While all meals have their challenges—finding food that has good nutritional value, while meeting the definition of what tastes good to juvenile taste buds—I find that filling the lunchbox is uniquely so. It is the one chance my daughter gets to witness her peers eating all the horrendous “foods” that entice her when we stroll through the supermarket aisles.

Thus, the making of my daughter’s lunch has become an art form—a labor of love—that I proudly send with her to school each day, knowing that hers is far healthier than the Lunchables, baloney-on-white-bread and Fritos other kids come packed with. What constitutes nutrition can be a relative notion, but it is scary to me the foods that we, as a nation, are raising this generation of children on. And although I sometimes scoff at my own arrogance when judging what other parents feed their kids, I know it is vital to fill my daughter’s lunchbox with healthy foods she enjoys eating.

The easy answer to crafting the finest and healthiest lunchbox in the classroom is to put together from scratch fresh, whole foods and whole-food snacks. I am fortunate to have the luxury of time on my side, for I am not readying multiple children for school and then rushing off, after a drop-off at school, to a workplace.

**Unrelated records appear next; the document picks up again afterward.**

Lemma utils_plot_density_inv (settings : Settings)
    (read_depths_dict : list ReadDepth) (splice_region : SpliceRegion)
    (show_gene no_bam : bool) (graph_coords : list Q)
    (graph_to_gene : list (Z * Z)) (samples : list (panel * yaxis))
    (gene_structure : option (list transcript_row * Q * (Q * Q))) :
  Utils.plot_density settings read_depths_dict splice_region show_gene
    no_bam
  = UtilsTranscripts.Returns
      (Ok (graph_coords, graph_to_gene, samples, gene_structure)) ->
  get_scaling (sr_start splice_region) (sr_end splice_region)
    (PyStr (sr_strand splice_region))
    (sr_exon_starts splice_region) (sr_exon_ends splice_region)
    (intron_scale settings) (exon_scale settings) (reverse_minus settings)
  = Ok (graph_coords, graph_to_gene)
  /\ read_depths_dict <> []
  /\ Forall2
       (fun item s =>
          Utils.plot_sample settings splice_region graph_coords
            graph_to_gene no_bam (Z.of_nat (length read_depths_dict)) item
          = Ok s)
       (enumerate read_depths_dict) samples
  /\ match sr_transcripts splice_region with
     | [] => gene_structure = None
     | _ :: _ =>
         exists drawn,
           UtilsTranscripts.plot_transcripts (sr_start splice_region)
             graph_coords (reverse_minus settings) show_gene
             (sr_transcripts splice_region)
           = UtilsTranscripts.Returns (Ok drawn)
           /\ gene_structure = Some drawn
     end.
Proof.
  unfold Utils.plot_density. cbv zeta. intros H.
  apply outcome_bind_inv in H as ([gc g2g] & Hrun & H).
  apply outcome_bind_inv in H as (q & Hsome & H).
  apply outcome_bind_inv in H as (samples' & Hloop & H).
  apply outcome_bind_inv in H as (gs & Hgs & H).
  injection Hrun as Hrun. injection Hloop as Hloop.
  injection H as -> -> -> ->.
  split; [exact Hrun|]. split.
  { intros E. rewrite E in Hsome. discriminate Hsome. }
  split; [apply for_samples_inv; exact Hloop|].
  destruct (sr_transcripts splice_region) as [|t ts].
  - cbn in Hgs. injection Hgs as <-. reflexivity.
  - change (0 <? Z.of_nat (length (t :: ts))) with true in Hgs.
    cbv iota in Hgs.
    apply outcome_bind_inv in Hgs as (drawn & Hdrawn & Hgs).
    injection Hgs as <-. exists drawn. split; [exact Hdrawn | reflexivity].
Qed.

Lemma new_src_plot_density_inv (junction_lt : Junction -> Junction -> bool)
    (get_ylim_upper : panel -> Q) (exon_eqb exon_ltb : Exon -> Exon -> bool)
    (settings : Settings) (read_depths_dict : list ReadDepth)
    (splice_region : SpliceRegion) (show_gene : bool)
    (graphcoords : list Q) (graphToGene : list (Z * Z))
    (samples : list (panel * yaxis))
    (gene_structure : list transcript_row * Q * (Q * Q)) :
  NewSrc.plot_density junction_lt get_ylim_upper exon_eqb exon_ltb settings
    read_depths_dict splice_region show_gene
  = Ok (graphcoords, graphToGene, samples, gene_structure) ->
  exists max_used_yval ticks,
    get_scaling (sr_start splice_region) (sr_end splice_region)
      (PyInt (sr_start splice_region))
      (sr_exon_starts splice_region) (sr_exon_ends splice_region)
      (intron_scale settings) (exon_scale settings)
      (reverse_minus settings)
    = Ok (graphcoords, graphToGene)
    /\ Forall2
         (fun item p =>
            exists color,
              NewSrc.color_of settings (fst item) = Ok color
              /\ NewSrc.plot_density_single junction_lt (snd item)
                   graphcoords graphToGene None (number_junctions settings)
                   (resolution settings)
                   (negb (fst item
                          <? Z.of_nat (length read_depths_dict) - 1))
                   (nxticks settings) = Ok p)
         (enumerate read_depths_dict) (map fst samples)
    /\ NewSrc.max_used_yval_of (map get_ylim_upper (map fst samples))
       = Ok max_used_yval
    /\ linspace 0 (inject_Z max_used_yval) (nyticks settings + 1) = Ok ticks
    /\ Forall (fun s =>
                 indicator_lines (snd s) = []
                 /\ ybound_lower (snd s)
                    = (- (1 # 2) * inject_Z max_used_yval)%Q
                 /\ ybound_upper (snd s)
                    = ((12 # 10) * inject_Z max_used_yval)%Q
                 /\ spine_upper (snd s) = inject_Z max_used_yval
                 /\ yticks (snd s) = ticks) samples
    /\ NewSrcTranscripts.plot_transcripts exon_eqb exon_ltb
         (sr_start splice_region) graphcoords (reverse_minus settings)
         show_gene (- inject_Z 1800) (sr_transcripts splice_region)
       = Ok gene_structure.
Proof.
  unfold NewSrc.plot_density. cbv zeta. intros H.
  destruct (get_scaling _ _ _ _ _ _ _ _) as [[gc' g2g']|e];
    [|rewrite bind_Raise in H; discriminate H].
  rewrite bind_Ok in H.
  destruct (for_samples _ _) as [axes|e] eqn:Hloop;
    [|rewrite bind_Raise in H; discriminate H].
  rewrite bind_Ok in H.
  destruct (NewSrc.max_used_yval_of _) as [m|e] eqn:Hm;
    [|rewrite !bind_Raise in H; discriminate H].
  rewrite !bind_Ok in H.
  destruct (linspace _ _ _) as [ticks|e] eqn:Hticks;
    [|rewrite bind_Raise in H; discriminate H].
  rewrite bind_Ok in H.
  destruct (NewSrcTranscripts.plot_transcripts _ _ _ _ _ _ _ _)
    as [gs|e] eqn:Hgs; [|rewrite bind_Raise in H; discriminate H].
  rewrite bind_Ok in H. injection H as -> -> <- ->.
  exists m, ticks. rewrite !map_map. cbn [fst]. rewrite map_id.
  split; [reflexivity|]. split.
  { apply for_samples_inv in Hloop.
    eapply Forall2_impl; [exact Hloop|].
    intros [i d] p Hp. cbn [fst snd]. cbn beta iota in Hp.
    destruct (NewSrc.color_of settings i) as [color|e];
      [|rewrite bind_Raise in Hp; discriminate Hp].
    rewrite bind_Ok in Hp. exists color. split; [reflexivity | exact Hp]. }
  split; [exact Hm|]. split; [exact Hticks|]. split; [|exact Hgs].
  apply List.Forall_forall. intros s Hs.
  apply in_map_iff in Hs as (ax & <- & _). repeat split; reflexivity.
Qed.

Still, how tricky it is to convince my daughter that those cute little pop-top cans of microwavable soup (with their dismal lists of ingredients) could not possibly taste as good as the packaging promises. Or that if I did ever let her pick out a Lunchables, that she wouldn’t find it as ultimately appealing as when she sees the other kids dipping the little whatever it is in the chocolate sauce and eating it with a handful of mini M&Ms. Boy, did the marketing geniuses do their homework with those monstrosities!

Although I know that the “lunchbox” foods on our supermarket shelves today use excessive packaging, the natural foods industry, with packaging issues in mind, could do a better job making kid-

oriented products and products aimed at lunchtime. I’d bet that even some of the parents who buy Lunchables might choose differently if healthier choices were available to them in the supermarket. Convenience goes a long way for most families, and healthy lunch items are clearly underdeveloped in the mass market.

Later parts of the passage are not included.